### Prompt
Word for word, transcribe the data below from the line with "(** ** Steps outside of the client *)" to the line with "assert (kinv Q1", keeping both of those lines.

--- Data for review ---

Lemma balanced_queues Q T s :
  kinv Q T s -> (forall i x, arr_get (sem_heap s) i = Some x -> sem_id x ≠ -1 -> balance (sem_value x) (Z.of_nat (length (Q (SemQ i))))) -> balanced s.
Proof.
  intros H Hb i x n Ev Hid. assert (arr_get (sem_heap s) i = Some x) as E by (unfold sem_view in Ev; congruence). rewrite (view_queue Q T s i x H E) in Ev.
  injection Ev as <-. by apply Hb.
Qed.
Lemma balanced_at Q T s i x : kinv Q T s -> balanced s -> arr_get (sem_heap s) i = Some x -> sem_id x ≠ -1 -> balance (sem_value x) (Z.of_nat (length (Q (SemQ i)))).
Proof. intros H Hb E Hid. apply (Hb i x); [|done]. by eapply view_queue. Qed.

(** The same queues, the same semaphores. *)
Lemma balanced_same Q T s Q' T' s' :
  kinv Q T s -> kinv Q' T' s' -> sem_heap s' = sem_heap s -> (forall i, length (Q' (SemQ i)) = length (Q (SemQ i))) -> balanced s -> balanced s'.
Proof. intros H H' Eh HQ Hb. apply (balanced_queues Q' T' s' H'). rewrite Eh. intros i x E Hid. rewrite HQ. by eapply balanced_at. Qed.

Lemma picks_wait Q n Q' q : picks Q n Q' -> is_wait q = true -> Q' q = Q q.
Proof. intros Hp Hw. inversion Hp; subst; [done|]. rewrite qupd_ne; [done|]. by intros ->. Qed.
Lemma requeue_wait Q p x q : is_wait q = true -> requeue Q p x q = Q q.
Proof. intros Hw. unfold requeue. case_bool_decide; [|done]. rewrite qupd_ne; [done|]. by intros ->. Qed.
(** ** Steps outside of the client *)

Lemma call_cinv J W Q T s c r s' :
  kgood Q T s -> cinv J W Q s -> enabled (ECall c) s -> tame (ECall c) s -> W !! current_pid s = None -> (forall j, j ∈ J -> apart j c s) ->
  kstep (ECall c) s = Some (r, s') -> exists Q' T', kgood Q' T' s' ∧ cinv J W Q' s' ∧ forall j, j ∈ J -> sval j s' = sval j s.
Proof.
  intros Hg Hc He Ht Hw Ha E. destruct (step_of _ _ _ _ _ _ Hg He E) as (Q' & T' & H'). exists Q', T'. split; [apply H'|].
  pose proof (g_inv _ _ _ (st_good _ _ _ _ _ _ _ H')) as K'. destruct He as (Hctx & Hid & Hok). cbn [kstep] in E.
  apply bind_inv in E as (o & s1 & E1 & E). apply bind_inv in E as ([] & s2 & E2 & [= _ ->]).
  pose proof (run_call_safe (current_pid s) c Hok Hid Q T s (g_inv _ _ _ Hg) eq_refl) as Hr. apply wp_run in Hr as (o' & s1' & E1' & Q1 & T1 & Hp). simplify_eq.
  assert (kinv Q1 T1 s1 ∧ (forall r, o.1 = Done r -> current_pid s1 = current_pid s)) as [K1 Hcur] by (destruct (o.1); destruct Hp; split; try done; by intros ? [=]).
  destruct (cinv_call J W Q T s c o s1 Q1 T1 (g_inv _ _ _ Hg) Hc Hid Hw Hok Ht E1 K1 Ha) as [C1 V1]. destruct o as [[r'|] v]; cbn [fst finish] in *.
  - destruct (cinv_finish J W Q1 T1 s1 (Done r') s' Q' T' K1 C1) as [C2 V2]; [by rewrite (Hcur r' eq_refl)|done|done|].
    split; [done|]. intros j Hj. by rewrite V2, V1.
  - injection E2 as <-. destruct (cinv_info J W Q1 T1 s1 Q' T' s1 K1 K' C1) as [C2 _]; try apply C1; done.
Qed.

Lemma resume_cinv J W Q T s r s' :
  kgood Q T s -> cinv J W Q s -> enabled EResume s -> W !! current_pid s = None -> kstep EResume s = Some (r, s') ->
  exists Q' T', kgood Q' T' s' ∧ cinv J W Q' s' ∧ forall j, j ∈ J -> sval j s' = sval j s.
Proof.
  intros Hg Hc He Hw E. destruct (step_of _ _ _ _ _ _ Hg He E) as (Q' & T' & H'). exists Q', T'. split; [apply H'|].
  pose proof (g_inv _ _ _ (st_good _ _ _ _ _ _ _ H')) as K'. destruct (Hc) as [C1 C2 C3 C4 C5].
  apply (cinv_info J W Q T s Q' T' s' (g_inv _ _ _ Hg) K' Hc); [by eapply stable_resume|by eapply resume_balanced|..].
  all: cbn [kstep] in E; apply bind_inv in E as (p & s0 & [= <- <-] & E); apply bind_inv in E as (x & s0 & Ex & E).
  all: assert (s0 = s ∧ arr_get (ptable s) (current_pid s) = Some x) as [-> Exx]
    by (unfold get_proc, mbind, st_bind, gets, lift in Ex; destruct (arr_get _ _); by simplify_eq).
  all: apply bind_inv in E as (f & s0 & Ef & E); unfold lift in Ef; destruct (kctx x) as [f'|] eqn:Ek; [injection Ef as -> <-|done].
  all: apply bind_inv in E as ([] & s0 & E0 & E); apply bind_inv in E as (o & s1 & E1 & E); apply bind_inv in E as ([] & s2 & E2 & [= _ ->]).
  - assert (wprocs W s0 ∧ current_pid s0 = current_pid s) as [P0 Hc0].
    { apply upd_proc_run in E0 as (y & Ey & ->). split; [|done]. eapply wprocs_put; [done|done|]. intros j Hj. congruence. }
    assert (wprocs W s1) as P1 by (eapply (ck_resume W f s0); [done|by rewrite Hc0|done]).
    destruct o as [r'|]; [|by injection E2 as <-]. eapply (ck_finish W (Done r') s1); [done| |done].
    pose proof (g_inv _ _ _ (resume_good Q T s x Hg Exx)) as K0. destruct (o_frame _ _ (c_pcb _ _ _ (i_core _ _ _ (g_inv _ _ _ Hg)) _ x Exx) f Ek) as [Hid Hf].
    apply upd_proc_run in E0 as (y & Ey & ->). assert (y = x) as -> by congruence.
    pose proof (resume_safe _ f Hf Hid Q T _ K0 eq_refl) as Hr. apply wp_run in Hr as (o' & s1' & E1' & Q1 & T1 & Hp). simplify_eq.
    simpl in Hp. by rewrite (dn_cur _ _ _ _ _ _ Hp).
  - intros j Hj. rewrite (info_finish j o _ _ _ E2). rewrite (info_resume j f (fun i t Hf => proj2 (C1 _ _ Exx) i t (eq_trans Ek (f_equal Some Hf))) _ _ _ E1).
    by apply (frame_upd_proc _ (info_blind j) _ _ _ _ _ E0).
Qed.

Lemma tick_cinv J W Q T s r s' :
  kgood Q T s -> cinv J W Q s -> kstep ETick s = Some (r, s') ->
  exists Q' T', kgood Q' T' s' ∧ cinv J W Q' s' ∧ forall j, j ∈ J -> sval j s' = sval j s.
Proof.
  intros Hg Hc E. pose proof (tick_step Q T s Hg) as Hs. apply wp_run in Hs as (r' & s2 & E' & Q2 & T2 & H2). assert (s2 = s') as -> by congruence. clear E'.
  pose proof (g_inv _ _ _ Hg) as H. destruct (Hc) as [C1 C2 C3 C4 C5]. exists Q2, T2. split; [apply H2|]. pose proof (g_inv _ _ _ (st_good _ _ _ _ _ _ _ H2)) as K2.
  destruct (i_cur _ _ _ H) as (x & Ex & _). pose proof (irq_entry_spec Q T s x H Ex) as Hw. apply wp_run in Hw as ([] & s1' & Ei & Hw).
  assert (balanced s') as B' by exact (balanced_tick Q T s r s' H C1 C2 E). assert (no_timed s') as N' by (by refine (stable_kstep ETick s r s' C1 I E)).
  cbn [kstep] in E. unfold mbind, st_bind in E. rewrite Ei in E. injection E as _ ->. destruct Hw as (s1 & Q1 & n & Q' & Hex & H' & _ & _ & _ & Hob & _ & Hor).
  assert (sem_heap s' = sem_heap s) as Eh by (rewrite (d_sems _ _ Hob), (d_sems _ _ (e_objs _ _ _ _ _ Hex)); done).
  split; [|intros j _; unfold sval; by rewrite Eh]. constructor; try done; [exact (wk_irq W s tt s' C3 Ei)|by rewrite Eh|].
  intros j p Hj Hp. destruct (C4 j Hj) as (y & Ey & _). apply (C5 j); [done|].
  assert (p ∈ Q' (SemQ j)) as Hp1 by (eapply (info_queue Q' _ s' Q2 T2 s' j y); [done|done|by rewrite Eh|done|done]).
  assert (p ∈ Q1 (SemQ j)) as Hp2.
  { destruct Hor as [(_ & -> & _)|[Hpk _]]; [done|]. by rewrite (picks_wait _ _ _ (SemQ j) Hpk eq_refl), requeue_wait in Hp1. }
  rewrite (e_wait _ _ _ _ _ Hex (SemQ j) eq_refl) in Hp2. by apply list_elem_of_filter in Hp2 as [_ ?].
Qed.
End client.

---

### Exercise answer
(** ** Steps outside of the client *)

Lemma call_cinv J W Q T s c r s' :
  kgood Q T s -> cinv J W Q s -> enabled (ECall c) s -> tame (ECall c) s -> W !! current_pid s = None -> (forall j, j ∈ J -> apart j c s) ->
  kstep (ECall c) s = Some (r, s') -> exists Q' T', kgood Q' T' s' ∧ cinv J W Q' s' ∧ forall j, j ∈ J -> sval j s' = sval j s.
Proof.
  intros Hg Hc He Ht Hw Ha E. destruct (step_of _ _ _ _ _ _ Hg He E) as (Q' & T' & H'). exists Q', T'. split; [apply H'|].
  pose proof (g_inv _ _ _ (st_good _ _ _ _ _ _ _ H')) as K'. destruct He as (Hctx & Hid & Hok). cbn [kstep] in E.
  apply bind_inv in E as (o & s1 & E1 & E). apply bind_inv in E as ([] & s2 & E2 & [= _ ->]).
  pose proof (run_call_safe (current_pid s) c Hok Hid Q T s (g_inv _ _ _ Hg) eq_refl) as Hr. apply wp_run in Hr as (o' & s1' & E1' & Q1 & T1 & Hp). simplify_eq.
  assert (kinv Q1 T1 s1 ∧ (forall r, o.1 = Done r -> current_pid s1 = current_pid s)) as [K1 Hcur] by (destruct (o.1); destruct Hp; split; try done; by intros ? [=]).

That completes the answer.